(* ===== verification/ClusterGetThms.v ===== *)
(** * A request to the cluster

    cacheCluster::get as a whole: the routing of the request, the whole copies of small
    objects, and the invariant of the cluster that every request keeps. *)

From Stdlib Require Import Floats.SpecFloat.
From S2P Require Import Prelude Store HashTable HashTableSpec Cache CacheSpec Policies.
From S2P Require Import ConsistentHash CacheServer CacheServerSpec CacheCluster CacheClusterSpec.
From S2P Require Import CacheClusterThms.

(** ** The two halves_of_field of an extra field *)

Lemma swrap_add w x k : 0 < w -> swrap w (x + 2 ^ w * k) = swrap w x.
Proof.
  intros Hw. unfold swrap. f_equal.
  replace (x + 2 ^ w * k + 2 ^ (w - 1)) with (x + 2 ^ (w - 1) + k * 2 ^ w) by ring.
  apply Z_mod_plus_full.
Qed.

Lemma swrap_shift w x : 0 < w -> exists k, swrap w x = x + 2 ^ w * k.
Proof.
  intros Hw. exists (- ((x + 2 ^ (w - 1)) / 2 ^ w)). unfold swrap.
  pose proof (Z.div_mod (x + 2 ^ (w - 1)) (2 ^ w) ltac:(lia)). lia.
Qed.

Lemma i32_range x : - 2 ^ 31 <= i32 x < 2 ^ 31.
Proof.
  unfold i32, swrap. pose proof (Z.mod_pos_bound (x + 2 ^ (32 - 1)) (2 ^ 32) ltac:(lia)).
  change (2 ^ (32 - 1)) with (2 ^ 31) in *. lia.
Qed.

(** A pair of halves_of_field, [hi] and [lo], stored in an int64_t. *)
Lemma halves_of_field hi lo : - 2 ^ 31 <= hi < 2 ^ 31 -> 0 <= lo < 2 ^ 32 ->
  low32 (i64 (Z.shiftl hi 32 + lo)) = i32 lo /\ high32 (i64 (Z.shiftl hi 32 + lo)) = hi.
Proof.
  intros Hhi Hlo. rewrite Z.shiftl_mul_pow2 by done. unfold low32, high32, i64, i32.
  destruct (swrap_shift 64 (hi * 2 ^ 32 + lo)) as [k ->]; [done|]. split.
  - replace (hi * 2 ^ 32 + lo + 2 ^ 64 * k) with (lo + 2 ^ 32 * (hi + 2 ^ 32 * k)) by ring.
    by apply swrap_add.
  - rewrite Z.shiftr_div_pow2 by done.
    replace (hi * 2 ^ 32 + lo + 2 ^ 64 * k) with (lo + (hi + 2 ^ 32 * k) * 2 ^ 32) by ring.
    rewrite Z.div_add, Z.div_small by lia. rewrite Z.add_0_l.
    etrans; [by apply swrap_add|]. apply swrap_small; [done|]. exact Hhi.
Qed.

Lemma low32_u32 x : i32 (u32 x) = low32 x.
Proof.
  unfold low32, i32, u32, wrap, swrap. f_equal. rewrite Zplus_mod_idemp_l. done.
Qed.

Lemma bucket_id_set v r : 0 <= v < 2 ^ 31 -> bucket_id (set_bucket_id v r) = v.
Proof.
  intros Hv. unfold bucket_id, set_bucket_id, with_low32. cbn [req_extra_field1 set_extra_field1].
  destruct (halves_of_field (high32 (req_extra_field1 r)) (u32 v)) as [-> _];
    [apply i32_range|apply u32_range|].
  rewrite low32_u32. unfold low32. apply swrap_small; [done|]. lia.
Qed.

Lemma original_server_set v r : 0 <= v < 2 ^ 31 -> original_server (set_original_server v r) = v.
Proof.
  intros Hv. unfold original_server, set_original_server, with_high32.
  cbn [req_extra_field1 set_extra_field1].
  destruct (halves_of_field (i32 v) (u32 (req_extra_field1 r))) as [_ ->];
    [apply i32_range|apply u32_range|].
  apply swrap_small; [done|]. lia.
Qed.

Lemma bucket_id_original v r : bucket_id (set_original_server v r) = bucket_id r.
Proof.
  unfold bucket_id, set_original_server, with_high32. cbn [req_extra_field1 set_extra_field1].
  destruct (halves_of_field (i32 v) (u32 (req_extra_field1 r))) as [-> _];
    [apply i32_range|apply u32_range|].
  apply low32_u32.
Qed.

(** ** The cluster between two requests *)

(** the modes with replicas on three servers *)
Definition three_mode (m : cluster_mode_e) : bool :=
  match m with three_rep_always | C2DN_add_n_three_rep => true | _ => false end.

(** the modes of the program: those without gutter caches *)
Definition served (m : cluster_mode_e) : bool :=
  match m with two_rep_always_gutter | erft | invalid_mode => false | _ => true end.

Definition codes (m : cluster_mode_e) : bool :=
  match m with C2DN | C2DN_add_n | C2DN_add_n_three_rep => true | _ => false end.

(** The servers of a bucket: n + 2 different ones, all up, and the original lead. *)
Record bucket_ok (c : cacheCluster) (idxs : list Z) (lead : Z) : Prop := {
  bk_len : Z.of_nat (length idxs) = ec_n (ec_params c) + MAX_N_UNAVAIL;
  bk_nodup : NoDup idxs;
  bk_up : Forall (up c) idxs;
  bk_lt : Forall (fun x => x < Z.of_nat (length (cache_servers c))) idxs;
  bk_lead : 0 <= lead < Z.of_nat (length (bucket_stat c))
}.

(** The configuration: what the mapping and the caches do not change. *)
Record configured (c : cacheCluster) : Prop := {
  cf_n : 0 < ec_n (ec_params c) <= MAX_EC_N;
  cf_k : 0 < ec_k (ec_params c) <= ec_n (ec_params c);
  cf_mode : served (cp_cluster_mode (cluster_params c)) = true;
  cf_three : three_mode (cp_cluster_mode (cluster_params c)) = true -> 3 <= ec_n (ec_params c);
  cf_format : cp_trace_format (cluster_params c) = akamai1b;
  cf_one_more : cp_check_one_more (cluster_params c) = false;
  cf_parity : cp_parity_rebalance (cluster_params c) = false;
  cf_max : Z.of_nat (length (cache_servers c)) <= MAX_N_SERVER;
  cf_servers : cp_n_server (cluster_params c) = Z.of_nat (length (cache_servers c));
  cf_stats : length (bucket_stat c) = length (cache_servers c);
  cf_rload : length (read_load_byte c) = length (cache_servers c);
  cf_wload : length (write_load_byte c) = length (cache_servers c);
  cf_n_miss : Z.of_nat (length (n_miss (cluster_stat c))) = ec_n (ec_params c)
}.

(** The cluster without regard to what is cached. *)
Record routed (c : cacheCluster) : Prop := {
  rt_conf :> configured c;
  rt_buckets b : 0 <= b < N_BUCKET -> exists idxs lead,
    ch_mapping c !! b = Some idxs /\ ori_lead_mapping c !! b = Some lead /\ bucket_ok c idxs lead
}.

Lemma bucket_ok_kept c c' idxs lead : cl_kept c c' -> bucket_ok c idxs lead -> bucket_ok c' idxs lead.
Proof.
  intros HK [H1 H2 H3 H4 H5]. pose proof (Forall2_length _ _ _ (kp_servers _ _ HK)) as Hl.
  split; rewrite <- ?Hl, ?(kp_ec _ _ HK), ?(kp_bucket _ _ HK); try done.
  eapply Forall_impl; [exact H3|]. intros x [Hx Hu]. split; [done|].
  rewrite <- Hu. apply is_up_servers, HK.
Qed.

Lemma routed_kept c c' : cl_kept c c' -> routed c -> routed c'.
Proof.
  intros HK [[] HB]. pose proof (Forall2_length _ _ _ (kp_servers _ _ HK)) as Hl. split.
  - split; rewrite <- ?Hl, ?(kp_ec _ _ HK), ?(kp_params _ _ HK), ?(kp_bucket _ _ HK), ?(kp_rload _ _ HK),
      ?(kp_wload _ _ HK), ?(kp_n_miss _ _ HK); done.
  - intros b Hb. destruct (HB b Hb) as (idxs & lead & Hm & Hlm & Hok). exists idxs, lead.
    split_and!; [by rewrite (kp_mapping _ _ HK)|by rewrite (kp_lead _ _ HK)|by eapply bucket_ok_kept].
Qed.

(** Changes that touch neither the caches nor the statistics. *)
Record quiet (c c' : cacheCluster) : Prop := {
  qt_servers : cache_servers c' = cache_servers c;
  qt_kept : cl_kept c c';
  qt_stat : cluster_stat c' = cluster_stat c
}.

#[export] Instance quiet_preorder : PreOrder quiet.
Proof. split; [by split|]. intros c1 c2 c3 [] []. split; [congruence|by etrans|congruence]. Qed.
□ □ □
§ EXERCISE REQUIREMENTS
Repeat exactly the lines of the listing above, from the one with "Definition served (m" down to the one with "match m with C2DN"; both of those lines belong in the range.

§ ANSWER TO THIS EXERCISE
Definition served (m : cluster_mode_e) : bool :=
  match m with two_rep_always_gutter | erft | invalid_mode => false | _ => true end.

Definition codes (m : cluster_mode_e) : bool :=
  match m with C2DN | C2DN_add_n | C2DN_add_n_three_rep => true | _ => false end.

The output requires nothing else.